Saved data entries
* * *
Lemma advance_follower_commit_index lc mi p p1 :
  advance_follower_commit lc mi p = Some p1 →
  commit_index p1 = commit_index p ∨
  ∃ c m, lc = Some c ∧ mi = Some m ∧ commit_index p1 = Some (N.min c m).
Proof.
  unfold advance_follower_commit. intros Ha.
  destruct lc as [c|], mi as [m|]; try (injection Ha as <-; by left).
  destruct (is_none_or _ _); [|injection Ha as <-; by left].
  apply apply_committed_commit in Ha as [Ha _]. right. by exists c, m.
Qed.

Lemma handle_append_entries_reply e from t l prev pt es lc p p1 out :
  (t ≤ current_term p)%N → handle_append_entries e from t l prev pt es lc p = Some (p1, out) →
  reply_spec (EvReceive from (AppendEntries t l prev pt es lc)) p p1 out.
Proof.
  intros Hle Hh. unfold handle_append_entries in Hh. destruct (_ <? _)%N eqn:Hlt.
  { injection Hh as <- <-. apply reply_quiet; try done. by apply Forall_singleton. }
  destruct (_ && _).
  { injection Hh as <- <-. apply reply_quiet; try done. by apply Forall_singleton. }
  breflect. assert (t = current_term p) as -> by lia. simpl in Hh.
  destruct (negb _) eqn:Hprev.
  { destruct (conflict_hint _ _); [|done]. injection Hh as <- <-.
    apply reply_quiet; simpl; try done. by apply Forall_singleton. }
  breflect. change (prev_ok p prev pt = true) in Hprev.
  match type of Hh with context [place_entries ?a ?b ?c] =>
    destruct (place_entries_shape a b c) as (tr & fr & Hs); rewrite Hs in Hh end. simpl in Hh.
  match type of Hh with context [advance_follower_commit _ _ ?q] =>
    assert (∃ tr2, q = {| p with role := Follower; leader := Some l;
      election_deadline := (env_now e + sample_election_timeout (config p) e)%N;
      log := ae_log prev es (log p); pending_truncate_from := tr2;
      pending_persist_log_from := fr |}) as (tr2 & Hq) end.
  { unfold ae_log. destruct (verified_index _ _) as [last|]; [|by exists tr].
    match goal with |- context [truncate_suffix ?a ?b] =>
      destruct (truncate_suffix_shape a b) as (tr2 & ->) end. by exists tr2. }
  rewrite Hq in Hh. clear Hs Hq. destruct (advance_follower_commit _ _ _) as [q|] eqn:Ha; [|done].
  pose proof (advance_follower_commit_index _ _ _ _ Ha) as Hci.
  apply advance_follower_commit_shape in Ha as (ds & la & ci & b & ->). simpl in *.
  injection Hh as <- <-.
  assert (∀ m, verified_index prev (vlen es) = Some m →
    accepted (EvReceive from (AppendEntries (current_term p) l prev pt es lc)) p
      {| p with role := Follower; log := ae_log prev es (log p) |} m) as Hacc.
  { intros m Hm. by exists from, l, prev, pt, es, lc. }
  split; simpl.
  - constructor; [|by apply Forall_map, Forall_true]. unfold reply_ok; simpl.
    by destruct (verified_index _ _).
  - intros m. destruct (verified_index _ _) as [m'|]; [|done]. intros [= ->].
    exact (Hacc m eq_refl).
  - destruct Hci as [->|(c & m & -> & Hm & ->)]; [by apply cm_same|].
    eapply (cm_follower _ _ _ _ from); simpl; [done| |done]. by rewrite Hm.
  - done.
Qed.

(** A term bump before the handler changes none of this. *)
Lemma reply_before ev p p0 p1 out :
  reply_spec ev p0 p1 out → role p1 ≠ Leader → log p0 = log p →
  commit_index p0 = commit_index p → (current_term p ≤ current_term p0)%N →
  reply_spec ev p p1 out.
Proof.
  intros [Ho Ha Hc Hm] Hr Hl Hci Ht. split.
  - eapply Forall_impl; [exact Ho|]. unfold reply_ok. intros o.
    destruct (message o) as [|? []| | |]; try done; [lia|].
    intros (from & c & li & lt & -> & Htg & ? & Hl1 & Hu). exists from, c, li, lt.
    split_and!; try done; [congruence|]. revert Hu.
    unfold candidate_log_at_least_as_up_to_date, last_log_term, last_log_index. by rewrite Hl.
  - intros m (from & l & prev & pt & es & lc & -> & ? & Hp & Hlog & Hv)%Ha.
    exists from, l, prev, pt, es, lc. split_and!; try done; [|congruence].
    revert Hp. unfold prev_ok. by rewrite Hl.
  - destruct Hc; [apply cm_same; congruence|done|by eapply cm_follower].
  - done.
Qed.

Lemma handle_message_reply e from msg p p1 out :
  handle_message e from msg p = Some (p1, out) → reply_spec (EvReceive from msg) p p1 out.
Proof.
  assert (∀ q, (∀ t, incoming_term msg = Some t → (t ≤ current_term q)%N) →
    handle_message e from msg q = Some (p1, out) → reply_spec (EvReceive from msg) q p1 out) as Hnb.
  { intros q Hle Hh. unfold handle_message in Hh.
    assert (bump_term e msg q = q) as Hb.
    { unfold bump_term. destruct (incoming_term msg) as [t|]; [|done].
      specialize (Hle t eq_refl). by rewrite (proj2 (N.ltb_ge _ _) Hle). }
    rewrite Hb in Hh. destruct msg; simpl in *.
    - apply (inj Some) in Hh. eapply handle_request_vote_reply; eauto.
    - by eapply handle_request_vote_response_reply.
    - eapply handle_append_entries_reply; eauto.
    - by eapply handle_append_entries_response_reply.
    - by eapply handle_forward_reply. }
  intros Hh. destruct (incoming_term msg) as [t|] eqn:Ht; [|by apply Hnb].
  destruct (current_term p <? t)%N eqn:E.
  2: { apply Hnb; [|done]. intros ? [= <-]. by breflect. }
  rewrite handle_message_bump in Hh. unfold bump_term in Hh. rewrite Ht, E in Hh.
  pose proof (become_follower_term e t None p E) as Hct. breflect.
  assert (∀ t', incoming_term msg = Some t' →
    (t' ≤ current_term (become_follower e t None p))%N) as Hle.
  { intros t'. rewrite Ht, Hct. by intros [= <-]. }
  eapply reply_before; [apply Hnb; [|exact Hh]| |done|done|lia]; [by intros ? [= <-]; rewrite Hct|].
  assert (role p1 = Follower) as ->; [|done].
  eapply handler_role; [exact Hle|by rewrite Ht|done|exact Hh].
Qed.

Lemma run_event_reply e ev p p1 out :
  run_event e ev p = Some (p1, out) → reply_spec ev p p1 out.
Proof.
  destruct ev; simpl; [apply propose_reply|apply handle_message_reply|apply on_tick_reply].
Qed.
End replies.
* * *
YOUR INSTRUCTIONS: Please transcribe only the lines in the records above running from the line that has "exact (Hacc m eq_refl)." through the line that has "- by eapply handle_append_entries_response_reply.", both included, exactly as they appear.

YOUR RESPONSE:
    exact (Hacc m eq_refl).
  - destruct Hci as [->|(c & m & -> & Hm & ->)]; [by apply cm_same|].
    eapply (cm_follower _ _ _ _ from); simpl; [done| |done]. by rewrite Hm.
  - done.
Qed.

(** A term bump before the handler changes none of this. *)
Lemma reply_before ev p p0 p1 out :
  reply_spec ev p0 p1 out → role p1 ≠ Leader → log p0 = log p →
  commit_index p0 = commit_index p → (current_term p ≤ current_term p0)%N →
  reply_spec ev p p1 out.
Proof.
  intros [Ho Ha Hc Hm] Hr Hl Hci Ht. split.
  - eapply Forall_impl; [exact Ho|]. unfold reply_ok. intros o.
    destruct (message o) as [|? []| | |]; try done; [lia|].
    intros (from & c & li & lt & -> & Htg & ? & Hl1 & Hu). exists from, c, li, lt.
    split_and!; try done; [congruence|]. revert Hu.
    unfold candidate_log_at_least_as_up_to_date, last_log_term, last_log_index. by rewrite Hl.
  - intros m (from & l & prev & pt & es & lc & -> & ? & Hp & Hlog & Hv)%Ha.
    exists from, l, prev, pt, es, lc. split_and!; try done; [|congruence].
    revert Hp. unfold prev_ok. by rewrite Hl.
  - destruct Hc; [apply cm_same; congruence|done|by eapply cm_follower].
  - done.
Qed.

Lemma handle_message_reply e from msg p p1 out :
  handle_message e from msg p = Some (p1, out) → reply_spec (EvReceive from msg) p p1 out.
Proof.
  assert (∀ q, (∀ t, incoming_term msg = Some t → (t ≤ current_term q)%N) →
    handle_message e from msg q = Some (p1, out) → reply_spec (EvReceive from msg) q p1 out) as Hnb.
  { intros q Hle Hh. unfold handle_message in Hh.
    assert (bump_term e msg q = q) as Hb.
    { unfold bump_term. destruct (incoming_term msg) as [t|]; [|done].
      specialize (Hle t eq_refl). by rewrite (proj2 (N.ltb_ge _ _) Hle). }
    rewrite Hb in Hh. destruct msg; simpl in *.
    - apply (inj Some) in Hh. eapply handle_request_vote_reply; eauto.
    - by eapply handle_request_vote_response_reply.
    - eapply handle_append_entries_reply; eauto.
    - by eapply handle_append_entries_response_reply.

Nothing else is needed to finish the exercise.